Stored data
○ ○ ○ ○
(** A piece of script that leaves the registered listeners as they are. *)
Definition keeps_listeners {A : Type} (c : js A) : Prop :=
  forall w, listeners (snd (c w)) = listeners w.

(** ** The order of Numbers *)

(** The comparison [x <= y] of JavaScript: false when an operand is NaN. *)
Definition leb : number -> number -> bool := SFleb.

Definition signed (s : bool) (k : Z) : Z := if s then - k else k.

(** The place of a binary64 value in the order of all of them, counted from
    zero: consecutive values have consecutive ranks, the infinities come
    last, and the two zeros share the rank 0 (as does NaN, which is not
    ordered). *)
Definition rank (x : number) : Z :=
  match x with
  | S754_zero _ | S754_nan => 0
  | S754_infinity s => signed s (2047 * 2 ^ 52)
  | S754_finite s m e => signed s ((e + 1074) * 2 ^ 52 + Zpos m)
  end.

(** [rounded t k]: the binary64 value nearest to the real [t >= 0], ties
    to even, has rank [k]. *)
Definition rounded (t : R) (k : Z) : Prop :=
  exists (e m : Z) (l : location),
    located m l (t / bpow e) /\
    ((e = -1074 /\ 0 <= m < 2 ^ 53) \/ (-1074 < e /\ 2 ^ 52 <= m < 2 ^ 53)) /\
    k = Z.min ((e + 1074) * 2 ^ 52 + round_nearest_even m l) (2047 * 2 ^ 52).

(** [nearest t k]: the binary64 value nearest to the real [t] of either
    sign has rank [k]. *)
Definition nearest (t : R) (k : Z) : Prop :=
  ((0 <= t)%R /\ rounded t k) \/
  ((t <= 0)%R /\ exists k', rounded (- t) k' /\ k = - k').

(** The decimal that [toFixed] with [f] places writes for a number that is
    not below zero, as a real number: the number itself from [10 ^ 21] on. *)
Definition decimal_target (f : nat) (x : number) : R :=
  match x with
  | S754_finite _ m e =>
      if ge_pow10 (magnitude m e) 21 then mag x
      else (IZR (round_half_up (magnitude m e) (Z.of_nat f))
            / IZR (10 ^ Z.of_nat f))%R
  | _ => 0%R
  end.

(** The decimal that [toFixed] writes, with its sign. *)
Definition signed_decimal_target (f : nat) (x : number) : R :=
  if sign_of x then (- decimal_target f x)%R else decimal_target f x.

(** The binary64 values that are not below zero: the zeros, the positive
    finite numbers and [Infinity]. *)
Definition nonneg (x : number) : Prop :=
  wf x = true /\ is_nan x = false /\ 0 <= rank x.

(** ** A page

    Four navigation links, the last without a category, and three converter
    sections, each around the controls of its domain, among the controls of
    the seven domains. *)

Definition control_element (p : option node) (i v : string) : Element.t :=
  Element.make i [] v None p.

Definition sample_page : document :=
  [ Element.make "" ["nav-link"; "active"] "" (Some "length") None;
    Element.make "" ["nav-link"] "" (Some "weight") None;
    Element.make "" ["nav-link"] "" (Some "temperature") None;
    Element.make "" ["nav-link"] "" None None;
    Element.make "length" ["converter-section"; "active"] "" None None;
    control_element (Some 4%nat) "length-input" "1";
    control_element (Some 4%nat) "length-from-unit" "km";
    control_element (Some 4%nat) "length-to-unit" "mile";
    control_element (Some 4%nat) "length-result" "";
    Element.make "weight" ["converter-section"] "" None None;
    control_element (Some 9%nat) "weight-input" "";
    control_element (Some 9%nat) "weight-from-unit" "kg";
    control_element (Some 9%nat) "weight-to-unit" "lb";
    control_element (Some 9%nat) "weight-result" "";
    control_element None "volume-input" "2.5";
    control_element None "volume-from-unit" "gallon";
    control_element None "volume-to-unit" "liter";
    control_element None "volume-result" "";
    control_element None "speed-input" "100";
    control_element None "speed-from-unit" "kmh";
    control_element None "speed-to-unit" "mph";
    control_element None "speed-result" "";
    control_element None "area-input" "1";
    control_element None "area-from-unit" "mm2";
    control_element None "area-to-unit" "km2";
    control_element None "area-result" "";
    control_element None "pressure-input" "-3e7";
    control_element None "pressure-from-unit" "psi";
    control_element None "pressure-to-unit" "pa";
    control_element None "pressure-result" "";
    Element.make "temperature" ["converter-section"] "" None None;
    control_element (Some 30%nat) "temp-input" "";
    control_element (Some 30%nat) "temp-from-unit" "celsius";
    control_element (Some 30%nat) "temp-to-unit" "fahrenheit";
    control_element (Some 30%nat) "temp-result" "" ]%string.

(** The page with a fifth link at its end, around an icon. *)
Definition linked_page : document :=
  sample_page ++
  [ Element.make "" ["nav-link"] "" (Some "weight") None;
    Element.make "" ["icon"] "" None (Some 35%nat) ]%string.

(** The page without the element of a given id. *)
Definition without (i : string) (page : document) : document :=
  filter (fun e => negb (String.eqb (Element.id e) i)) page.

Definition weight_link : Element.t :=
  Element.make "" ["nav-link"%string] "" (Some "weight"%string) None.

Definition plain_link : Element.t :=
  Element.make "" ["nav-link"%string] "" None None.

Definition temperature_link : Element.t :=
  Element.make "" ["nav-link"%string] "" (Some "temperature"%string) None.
○ ○ ○ ○
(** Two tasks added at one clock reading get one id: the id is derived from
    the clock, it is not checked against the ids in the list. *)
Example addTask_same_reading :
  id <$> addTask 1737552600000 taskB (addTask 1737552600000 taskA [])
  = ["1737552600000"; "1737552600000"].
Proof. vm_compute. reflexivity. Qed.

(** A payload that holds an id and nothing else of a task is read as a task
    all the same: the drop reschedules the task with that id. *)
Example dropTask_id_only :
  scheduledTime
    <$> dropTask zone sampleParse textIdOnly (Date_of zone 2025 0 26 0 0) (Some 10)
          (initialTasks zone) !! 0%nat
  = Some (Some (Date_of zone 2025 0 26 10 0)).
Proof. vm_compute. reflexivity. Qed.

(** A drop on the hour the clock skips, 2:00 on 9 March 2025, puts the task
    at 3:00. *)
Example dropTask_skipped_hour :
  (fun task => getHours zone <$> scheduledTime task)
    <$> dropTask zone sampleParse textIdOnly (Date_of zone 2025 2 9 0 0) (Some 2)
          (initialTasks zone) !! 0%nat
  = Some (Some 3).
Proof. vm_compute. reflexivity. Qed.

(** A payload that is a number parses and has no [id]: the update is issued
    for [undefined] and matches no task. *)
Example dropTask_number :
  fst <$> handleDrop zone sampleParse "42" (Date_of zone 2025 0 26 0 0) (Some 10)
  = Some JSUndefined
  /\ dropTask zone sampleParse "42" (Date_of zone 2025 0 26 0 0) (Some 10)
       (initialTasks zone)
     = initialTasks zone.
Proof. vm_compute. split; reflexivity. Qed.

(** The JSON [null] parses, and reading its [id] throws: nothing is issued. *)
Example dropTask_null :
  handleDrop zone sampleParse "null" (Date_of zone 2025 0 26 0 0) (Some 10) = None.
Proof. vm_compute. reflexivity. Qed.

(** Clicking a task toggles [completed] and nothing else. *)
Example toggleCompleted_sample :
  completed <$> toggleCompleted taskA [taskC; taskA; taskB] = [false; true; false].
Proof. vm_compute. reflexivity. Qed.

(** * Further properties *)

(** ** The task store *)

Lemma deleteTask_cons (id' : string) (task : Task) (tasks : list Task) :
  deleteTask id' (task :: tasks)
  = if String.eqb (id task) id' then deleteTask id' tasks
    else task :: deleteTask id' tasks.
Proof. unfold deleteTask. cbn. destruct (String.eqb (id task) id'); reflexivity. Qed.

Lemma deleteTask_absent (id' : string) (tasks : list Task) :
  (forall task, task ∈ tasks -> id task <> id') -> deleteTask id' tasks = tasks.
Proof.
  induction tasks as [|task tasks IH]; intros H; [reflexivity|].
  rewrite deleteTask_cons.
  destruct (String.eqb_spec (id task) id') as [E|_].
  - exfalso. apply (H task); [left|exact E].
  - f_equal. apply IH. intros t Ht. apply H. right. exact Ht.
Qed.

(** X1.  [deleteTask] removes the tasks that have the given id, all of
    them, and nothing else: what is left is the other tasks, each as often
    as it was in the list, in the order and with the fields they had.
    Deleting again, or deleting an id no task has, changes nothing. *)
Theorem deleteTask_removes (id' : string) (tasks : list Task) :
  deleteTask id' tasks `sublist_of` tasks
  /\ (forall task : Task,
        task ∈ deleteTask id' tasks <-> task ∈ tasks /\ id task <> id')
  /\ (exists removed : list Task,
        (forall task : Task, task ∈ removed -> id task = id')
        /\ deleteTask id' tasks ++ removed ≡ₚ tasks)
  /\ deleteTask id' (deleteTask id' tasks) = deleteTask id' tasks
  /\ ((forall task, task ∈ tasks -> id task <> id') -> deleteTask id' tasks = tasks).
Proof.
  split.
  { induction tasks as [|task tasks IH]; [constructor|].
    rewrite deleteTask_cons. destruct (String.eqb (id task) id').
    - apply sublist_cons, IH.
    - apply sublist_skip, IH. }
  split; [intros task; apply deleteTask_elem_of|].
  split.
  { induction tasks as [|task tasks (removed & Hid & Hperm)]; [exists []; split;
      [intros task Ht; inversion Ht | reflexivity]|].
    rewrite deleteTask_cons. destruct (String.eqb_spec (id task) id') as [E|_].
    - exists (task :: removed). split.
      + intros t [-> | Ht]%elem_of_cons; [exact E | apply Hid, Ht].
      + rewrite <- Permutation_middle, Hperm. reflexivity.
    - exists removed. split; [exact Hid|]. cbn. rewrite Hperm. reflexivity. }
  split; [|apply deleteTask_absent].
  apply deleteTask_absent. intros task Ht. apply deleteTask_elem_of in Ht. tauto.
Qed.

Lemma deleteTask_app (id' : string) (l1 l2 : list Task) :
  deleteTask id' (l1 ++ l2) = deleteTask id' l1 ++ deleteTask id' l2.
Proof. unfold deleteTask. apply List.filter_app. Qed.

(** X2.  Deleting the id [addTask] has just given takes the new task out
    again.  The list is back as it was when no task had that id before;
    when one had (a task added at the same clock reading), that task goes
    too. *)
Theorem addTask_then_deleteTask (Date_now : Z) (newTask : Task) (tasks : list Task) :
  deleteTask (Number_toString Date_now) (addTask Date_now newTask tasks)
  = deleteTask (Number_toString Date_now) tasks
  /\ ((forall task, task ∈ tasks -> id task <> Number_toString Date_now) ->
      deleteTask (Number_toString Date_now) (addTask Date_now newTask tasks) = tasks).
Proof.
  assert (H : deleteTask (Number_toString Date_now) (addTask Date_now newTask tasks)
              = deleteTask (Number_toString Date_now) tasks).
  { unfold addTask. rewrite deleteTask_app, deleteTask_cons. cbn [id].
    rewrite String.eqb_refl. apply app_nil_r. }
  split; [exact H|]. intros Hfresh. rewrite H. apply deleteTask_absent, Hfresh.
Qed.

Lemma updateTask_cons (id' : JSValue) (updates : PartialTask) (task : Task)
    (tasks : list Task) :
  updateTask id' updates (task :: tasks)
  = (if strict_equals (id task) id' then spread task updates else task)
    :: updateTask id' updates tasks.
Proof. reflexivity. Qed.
○ ○ ○ ○
Count the lines in the data that contain the string "forall", and give nothing but that number.

• Solution to the problem:
6